Azza M Noor El Deen et al. Int J Biol Macromol. 2024 Jun.

Erratum in

Abstract

Scleroglucan is a notable member of the β-glucan microbial polysaccharides with a long tradition of industrial and therapeutic use. The local strain, previously identified as Athelia rolfsii TEMG MH 236106 produced an appreciable amount of scleroglucan using glucose as a carbon source and yeast extract as a nitrogen source. Plackett-Burman design was employed to effectively screen critical medium composition, culture, and fermentation conditions. Athelia rolfsii TEMG MH 236106 produced the maximum amount of scleroglucan (18.12 g/L) with a 45.3 % glucose conversion. Out of the eleven variables, the most effective factors showing a high level of significance are as follows: glucose, yeast extract, citric acid, inoculum disc numbers, culture volume and incubation time.
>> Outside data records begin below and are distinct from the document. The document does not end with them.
(** The pass rewrites new names only. *)
Lemma update_from_keeps (files : list FileItem) :
  forall (i : Z) (k : nat) (item' : FileItem),
    nth_error (fst (FileTableModel.update_from re_sub i config files)) k
      = Some item' ->
    exists item, nth_error files k = Some item /\
                 item' = set_new_name item (new_name item').
Proof.
  induction files as [|item rest IH]; intros i k item' Hk; simpl in Hk.
  - destruct k; discriminate.
  - destruct (RenamingEngine.process re_sub (original_name item) config (i + 1))
      as [n|e] eqn:Hn.
    + destruct (FileTableModel.update_from re_sub (i + 1) config rest)
        as [rest' e'] eqn:Hrest.
      destruct k as [|k]; simpl in Hk.
      * injection Hk as <-. exists item. split; reflexivity.
      * apply (IH (i + 1) k item'). now rewrite Hrest.
    + simpl in Hk. exists item'. split; [exact Hk|]. now destruct item'.
Qed.

End PreviewFacts.

(** C3, as amended.  When [process] returns for every item of the batch,
    the preview gives each item, at its 1-based position, the new name
    [process] of the original name, the configuration and that position;
    the first item receives the index 1.  Nothing else of an item changes:
    the status stays what it was, and no status Unchanged or Pending is
    computed. *)
Theorem C3_preview_new_names
        (re_sub : string -> string -> string -> result string)
        (config : RenameConfig) (files : list FileItem) :
  (forall k item, nth_error files k = Some item ->
     exists n, RenamingEngine.process re_sub (original_name item) config
                 (Z.of_nat k + 1) = Returns n) ->
  exists files',
    FileTableModel.update_previews re_sub config files = (files', None) /\
    List.length files' = List.length files /\
    forall k item, nth_error files k = Some item ->
      exists item',
        nth_error files' k = Some item' /\
        RenamingEngine.process re_sub (original_name item) config
          (Z.of_nat k + 1) = Returns (new_name item') /\
        original_name item' = original_name item /\
        path item' = path item /\
        status item' = status item.
Proof.
  intros Hall.
  destruct (update_from_returns re_sub config files 0 Hall)
    as (files' & Hrun & Hlen & Hnth).
  exists files'. split; [exact Hrun|]. split; [exact Hlen|].
  intros k item Hk. destruct (Hnth k item Hk) as (n & Hn & Hk').
  exists (set_new_name item n). simpl in *. repeat split; assumption.
Qed.

Lemma C3_preview_new_names_witness :
  exists files',
    FileTableModel.update_previews re_unused suffix_numbering_config
      (batch ["a.txt"]) = (files', None) /\
    map new_name files' = ["a_02.txt"] /\ map status files' = ["OK"].
Proof.
  assert (Hall : forall k item,
             nth_error (batch ["a.txt"]) k = Some item ->
             exists n, RenamingEngine.process re_unused (original_name item)
                         suffix_numbering_config (Z.of_nat k + 1) = Returns n).
  { intros [|[|k]] item Hk; simpl in Hk; try discriminate.
    injection Hk as <-. eexists. reflexivity. }
  destruct (C3_preview_new_names re_unused suffix_numbering_config
              (batch ["a.txt"]) Hall) as (files' & Hrun & _).
  exists files'. split; [exact Hrun|].
  vm_compute in Hrun. injection Hrun as <-. split; reflexivity.
Defined.

(** C3 as stated fails on the status: after the preview of [x.txt] and
    [b.txt] under the name fixed to [x], the second item has a new name
    that differs from its original name and its status is not Pending; it
    is [OK], as loaded. *)
Lemma C3_counterexample :
  exists item1 item2,
    FileTableModel.update_previews re_unused fixed_x_config
      (batch ["x.txt"; "b.txt"]) = ([item1; item2], None) /\
    new_name item1 = original_name item1 /\ status item1 <> "Unchanged" /\
    new_name item2 <> original_name item2 /\ status item2 <> "Pending" /\
    status item1 = "OK" /\ status item2 = "OK".
Proof.
  eexists. eexists. split; [reflexivity|].
  simpl. repeat split; try reflexivity; discriminate.
Qed.

(** ** Collisions *)

Lemma count_occ_two (l : list string) :
  forall (i j : nat) (x : string),
    i <> j -> nth_error l i = Some x -> nth_error l j = Some x ->
    (1 < count_occ string_dec l x)%nat.
Proof.
  induction l as [|a l IH]; intros i j x Hij Hi Hj.
  - destruct i; discriminate.
  - destruct i as [|i], j as [|j]; simpl in Hi, Hj.
    + contradiction.
    + injection Hi as ->. apply nth_error_In in Hj.
      apply (count_occ_In string_dec) in Hj.
      rewrite count_occ_cons_eq by reflexivity. lia.
    + injection Hj as ->. apply nth_error_In in Hi.
      apply (count_occ_In string_dec) in Hi.
      rewrite count_occ_cons_eq by reflexivity. lia.
    + assert (1 < count_occ string_dec l x)%nat
        by (apply (IH i j); [congruence | assumption | assumption]).
      simpl. destruct (string_dec a x); lia.
Qed.

(** The brush of the New Name column, for any table. *)
Lemma foreground_of_duplicate (files : list FileItem) (i j : nat)
      (item other : FileItem) :
  i <> j -> nth_error files i = Some item -> nth_error files j = Some other ->
  new_name item = new_name other ->
  FileTableModel.data_foreground files i 1
  = Returns (if String.eqb (new_name item) (original_name item)
             then None else Some FileTableModel.red).
Proof.
  intros Hij Hi Hj Hsame. unfold FileTableModel.data_foreground.
  rewrite Hi. simpl.
  destruct (String.eqb (new_name item) (original_name item)); [reflexivity|].
  simpl.
  assert (H : (1 < count_occ string_dec (map new_name files) (new_name item))%nat).
  { apply (count_occ_two _ i j); [assumption | |].
    - now apply map_nth_error.
    - rewrite Hsame. now apply map_nth_error. }
  apply Nat.ltb_lt in H. now rewrite H.
Qed.

(** C4, as amended.  After the preview, whenever two distinct items have
    the same new name, each of them whose new name differs from its
    original name is marked as a collision (the red brush of the New Name
    column); one whose new name is its original name gets no brush. *)
Theorem C4_collision_marking
        (re_sub : string -> string -> string -> result string)
        (config : RenameConfig) (files0 files : list FileItem)
        (e : option exn) (i j : nat) (item other : FileItem) :
  FileTableModel.update_previews re_sub config files0 = (files, e) ->
  i <> j -> nth_error files i = Some item -> nth_error files j = Some other ->
  new_name item = new_name other ->
  (new_name item <> original_name item ->
     FileTableModel.data_foreground files i 1 = Returns (Some FileTableModel.red)) /\
  (new_name item = original_name item ->
     FileTableModel.data_foreground files i 1 = Returns None).
Proof.
  intros _ Hij Hi Hj Hsame.
  rewrite (foreground_of_duplicate files i j item other Hij Hi Hj Hsame).
  split; intros H.
  - destruct (String.eqb_spec (new_name item) (original_name item));
      [contradiction | reflexivity].
  - rewrite H, String.eqb_refl. reflexivity.
Qed.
An update to maximize scleroglucan production in the central composite design for four parameters (glucose and yeast extract concentrations, disc number, medium volume and incubation time) with 31 runs was applied and the production of scleroglucan reached its maximum at 31.56 g/L with 78.9 % glucose conversion. Three models of Sclg-5-fluorouracil complexes have been employed to study in vitro drug release investigations. Hence, the Sclg-5-FU (5 and 10 mg/mL) models appeared to be the most suitable for drug administration due to their concentration and distribution within capsules.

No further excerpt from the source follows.